Guiliano was a guest speaker at a three-day seminar, entitled Fear, Faith and Finding God in the Midst of a Hectic Life, at Kasota East Camp on Sylvan Lake. The seminar ends today and was attended by about 30 people, mostly clergy.

Guiliano had served 19 years with St. John’s United Church in Marathon, Ont. when he was nominated and elected to the top post. At 46, he was one of the United Church’s youngest spiritual leaders.

But shortly after, he learned the benign tumour on the left side of his head had turned malignant and was identified as sarcoma, a type of cancer that develops from certain tissues like bone. He had previously undergone about eight surgeries to remove the benign tumour.

Guiliano found himself on a new journey that would teach him what it meant to be vulnerable. And he could see how the United Church was experiencing its own vulnerability.

“It was a lens through which I looked at what was happening in our communities and in our churches,” said Guiliano, 50, on Wednesday. “I was trying to help the United Church reflect. . . where churches used to be centre of culture. Businesspeople and so on would come to church, where newspapers would cover the sermon every week. That’s all changing.”

Through his experience, he hoped the United Church would reconcile itself with this new reality and grow from it.

“We could begin to imagine the gifts that we have to live out in the world,” Guiliano said.

When he wasn’t having radiation treatments or surgery, Guiliano continued to travel with his job, sometimes internationally. He practised faithfulness.

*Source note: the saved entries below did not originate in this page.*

Lemma find_free_regions_spec s : wf_core s -> forall rs ptrs total,
  (forall r, r ∈ rs -> rg s (r_ptr r) (r_end_ptr r)) -> free_regions s ptrs ->
  exists ptrs' total', find_free_regions rs ptrs total s = Done ((ptrs', total'), s) /\
    free_regions s ptrs'.
Proof using.
  intros W. induction rs as [|r rs IH]; intros ptrs total Hrs Hfr; cbn [find_free_regions].
  { by exists ptrs, total. }
  assert (Hr : rg s (r_ptr r) (r_end_ptr r)) by (apply Hrs; set_solver).
  destruct (region_path s _ _ W Hr) as (h & F & Hg & HF & HN & Hm & Hlen).
  rewrite (run_get_handle _ _ _ _ Hg). unfold bind at 1, get.
  destruct (chain_any_use_path s (h :: F) h (S (length (chunks_ s)))) as (b & R & Hb); [done| |lia|].
  { intros x Hx. apply Hm in Hx as (c & Hc & _). by apply (live_ne_inv _ _ _ (wc_linked _ W)) in Hc. }
  rewrite (bind_Done _ _ _ _ _ R). destruct b.
  { apply IH; [set_solver|done]. }
  apply IH; [set_solver|]. intros a b' x c Hab Ha Hc Hrc. apply elem_of_cons in Ha as [->|Ha].
  - destruct (geo_bounds _ (regions_ok_geometry _ (wc_regions _ W)) _ _ Hr) as (_ & ? & _).
    destruct (geo_bounds _ (regions_ok_geometry _ (wc_regions _ W)) _ _ Hab) as (_ & ? & _).
    destruct (geo_unique _ _ _ _ _ (r_ptr r) (regions_ok_geometry _ (wc_regions _ W)) Hab Hr) as [_ ->];
      [lia|lia|].
    apply (Hb eq_refl x c); [apply Hm; eauto|apply Hc].
  - by apply (Hfr a b' x c).
Qed.

Lemma DeallocateFreeRegions_spec s rb :
  wf ∅ s -> exists (b : bool) s', DeallocateFreeRegions rb s = Done (b, s') /\ wf ∅ s' /\ extends s s' /\
    (growth_safe s -> growth_safe s') /\ same_lender s s'.
Proof using.
  intros Hwf. unfold DeallocateFreeRegions. unfold bind at 1, get.
  assert (Hno : exists (b : bool) s', Done (false, s) = Done (b, s') /\ wf ∅ s' /\ extends s s' /\
    (growth_safe s -> growth_safe s') /\ same_lender s s').
  { exists false, s. split; [done|]. split; [done|]. split; [apply extends_refl|]. done. }
  destruct (garbage_collection_ s) eqn:Hgc; cbn [negb]; [|done].
  destruct (find_free_regions_spec s (wf_c _ _ Hwf) (region_manager_ s) [] 0) as (ptrs & total & R & Hfr).
  { intros r Hr. apply reg_elem. eauto. }
  { intros a b h c _ Ha. by apply not_elem_of_nil in Ha. }
  rewrite (bind_Done _ _ _ _ _ R). destruct (total =? 0); [done|]. cbv zeta.
  destruct (_ <? rb); [done|]. unfold DeallocateRegions. rewrite bind_assoc_s. unfold bind at 1, get.
  destruct (DeallocateRegions_loop_spec ptrs (length (region_manager_ s)) 0 s) as (s' & R' & W' & E' & G' & S');
    [done..|].
  rewrite (bind_Done _ _ _ _ _ R'). exists true, s'. split; [done|]. split; [done|]. split; [done|]. done.
Qed.
End gc.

He wasn’t scared of cancer or the possibility of dying. Guiliano was more worried about whether he would have the energy to get the work done he needed to do as head leader.

Guiliano also never questioned why this happened to him during a time when he was playing such a pivotal role in the church. He dismisses any thought that God gave him cancer.

“There are those who would say that God did this to teach someone, to punish them, to make them a better person,” he said. “I don’t believe God does this.”

Instead he believes there are so many variables for becoming ill, from genetics to the environment.

“We live in a universe where there is predictability and unpredictability — where there is freedom for choices.”

It’s not the ‘why?” that matters so much, he added, but how that person responds to illness.

“Will it serve a power of goodness, love, generosity in the world? Or will it serve a power of fear, anxiety and selfishness?”

Being faithful to God doesn’t mean that nothing ever bad happens to you, Guiliano added.

“I wouldn’t want to tell (cancer patients) what to do in life, but for me, I tried to welcome cancer as a teacher,” he said. “I would want to say (to them), ‘God did not do this to you.’ God is present when we are healthy, when we are sick.”

Sporting a large bump above his left eyebrow, Guiliano said he is physically well.

Guiliano passed on the moderator’s torch to Mardi Tindal of Brantford, Ont. last August. He felt “very peaceful” by the job he had done and continues to serve his congregation in Marathon.